LONDON.- Stephen Friedman Gallery
is presenting a solo exhibition of new, large-scale works by American artist Channing Hansen. Hansen's vibrant paintings comprise abstract, hand-knitted constructions stretched over wooden frames. Developing his longstanding interest in the crossover between craft, art, science and technology, this new body of textiles is the most technically complex the artist has made to date.
The exhibition takes the late work of Alan Turing, WWII code breaker and father of computer science, as its inspiration. Turing's theory of morphogenesis' hypothesised how patterns and structures such as stripes, spots and spirals can form spontaneously in nature through genetic abnormalities. Inspired by Turing's biological principle, the design of Hansen's paintings in the exhibition are produced by a unique computer algorithm that can generate potentially infinite combinations of colour, fibre and knit. The artist is unaware of how the finished work will look until it is complete as he relies purely on the algorithm to prompt changes in form.
M: Index' (2018), a composite work comprising 23 individually-stretched paintings, symbolically represents the number of chromosomes that make up the structure of human DNA. As the title suggests, this work performs an indexical function, representing the different variables used to inform the creation of each of the paintings in the exhibition. While the composition emphasises the formulaic way in which the works were conceived, it also accentuates the stark differences in form, texture and colour that distinguishes each painting.
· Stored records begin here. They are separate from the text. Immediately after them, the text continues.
(** * resultant.js: the outcome algebra of [src/rustify/index.ts] and the
    tuple bridge of [src/goify/index.ts], as a shallow embedding.

    Values are untyped, as they are at run time: the TypeScript parameters
    [T], [E], [U] are erased and every slot holds a [JsVal].  Code that can
    throw lives in the [Completion] monad; a promise is represented by the
    way it eventually settles; a wrapper that is handed back either at
    once or inside a promise is a [MaybeAsync]. *)

From Stdlib Require Import ZArith List String Ascii Bool Lia.
From Stdlib Require Import DecimalString.
Import ListNotations.
Local Open Scope string_scope.
Local Open Scope Z_scope.
Set Warnings "-register-all".

(** ** Run-time values *)

(** The constructor that built an error object: it decides the [name] that
    [Error.prototype.toString] prints.  Both are [instanceof Error]. *)
Inductive ErrorCtor := ErrorC | TypeErrorC.

(** What an object's prototype chain ends in: an ordinary object inherits
    [Object.prototype]; [Object.create(null)] inherits nothing. *)
Inductive Proto := ObjectPrototype | NullPrototype.

(** How a promise ends: fulfilled with a value, rejected with a reason, or
    pending for ever. *)
Inductive Settlement (A E : Type) :=
| Fulfilled (a : A)
| Rejected (reason : E)
| NeverSettles.
Arguments Fulfilled {A E} a.
Arguments Rejected {A E} reason.
Arguments NeverSettles {A E}.

(** The fragment of JavaScript values that is modelled.  Numbers are the
    integers that a double holds exactly; objects carry their own enumerable data
    properties in enumeration order; an error object carries the string
    its constructor stored as [message]; a promise carries its
    settlement.  Functions, arrays, accessors, proxies and cyclic object
    graphs are outside the fragment. *)
Inductive JsVal :=
| VUndefined
| VNull
| VBool (b : bool)
| VNum (n : Z)
| VBigInt (n : Z)
| VStr (s : string)
| VSymbol (description : string)
| VError (ctor : ErrorCtor) (message : string)
| VObject (proto : Proto) (props : list (string * JsVal))
| VPromise (p : Settlement JsVal JsVal).

(** ** Completions: return or throw *)

Inductive Completion (A : Type) :=
| Return (a : A)
| Throw (e : JsVal).
Arguments Return {A} a.
Arguments Throw {A} e.

Definition bind {A B} (c : Completion A) (k : A -> Completion B) : Completion B :=
  match c with
  | Return a => k a
  | Throw e => Throw e
  end.

(** [try { body } catch (err) { handler(err) }] *)
Definition try_catch {A} (body : Completion A) (handler : JsVal -> Completion A)
  : Completion A :=
  match body with
  | Return a => Return a
  | Throw e => handler e
  end.

Notation "x <- c ;; k" := (bind c (fun x => k))
  (at level 61, c at next level, right associativity).

(** [new Error(s)] and the engine's [TypeError]s. *)
Definition newError (s : string) : JsVal := VError ErrorC s.
Definition newTypeError (s : string) : JsVal := VError TypeErrorC s.

(** ** Platform conversions *)

Definition string_of_Z (n : Z) : string :=
  NilEmpty.string_of_int (Z.to_int n).

Definition ctor_name (c : ErrorCtor) : string :=
  match c with ErrorC => "Error" | TypeErrorC => "TypeError" end.

Fixpoint lookup (k : string) (props : list (string * JsVal)) : option JsVal :=
  match props with
  | [] => None
  | (k', v) :: rest => if String.eqb k k' then Some v else lookup k rest
  end.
The other works in the show demonstrate the breadth of diversity generated by Hansen's algorithm. Areas of dense, looped stitches within the works sit alongside open knots that reveal the wooden stretcher bars behind. Straddling the boundary between painting and sculpture, these works explore yarn's capacity to denote a line, plane or volume. Organic, amoeba-like forms intermingle with thin tendrils of yarn that dart across the surface of the textiles, interrupting solid blocks of vibrant colour. Reverberating with energy, Hansen generates a tension between chaos and order by containing these hallucinatory compositions within the confines of the picture plane.
The type of wool used in Hansen's work highlights the artist's interest in how natural forms of diversity are manipulated by man. Collaborating with a sheep geneticist, Hansen uses wool from sheep that have been selectively bred to achieve variation in the colour of their fleeces. Effectively, they represent a triumph of genetic diversification. In the exhibition, Hansen specifically uses yarn from native British sheep breeds, many of which are no longer commercially produced due to the effects of monoculture in the farming industry. An extremely labour-intensive process, the artist skirts, washes, dyes, blends and spins the wool himself.
In addition to fibre from these heritage sheep, the works incorporate other natural and synthetic fibres including bamboo, rose fibre and holographic polymers. Hansen's colour palette is based on the natural expression of the wool - greys, browns, blacks and whites - as well as colours drawn from the gaming app Candy Crush. The inclusion of these vibrant pigments stems from recent research recognising that Turing's theory of spontaneous patterning might have consequences outside chemistry and biology. In fact, the formation of addictive patterns in human behaviour, such as those associated with playing computer games, is akin to the system of pattern generation discovered by Turing. Here, Hansen combines technology, science and craft to striking effect.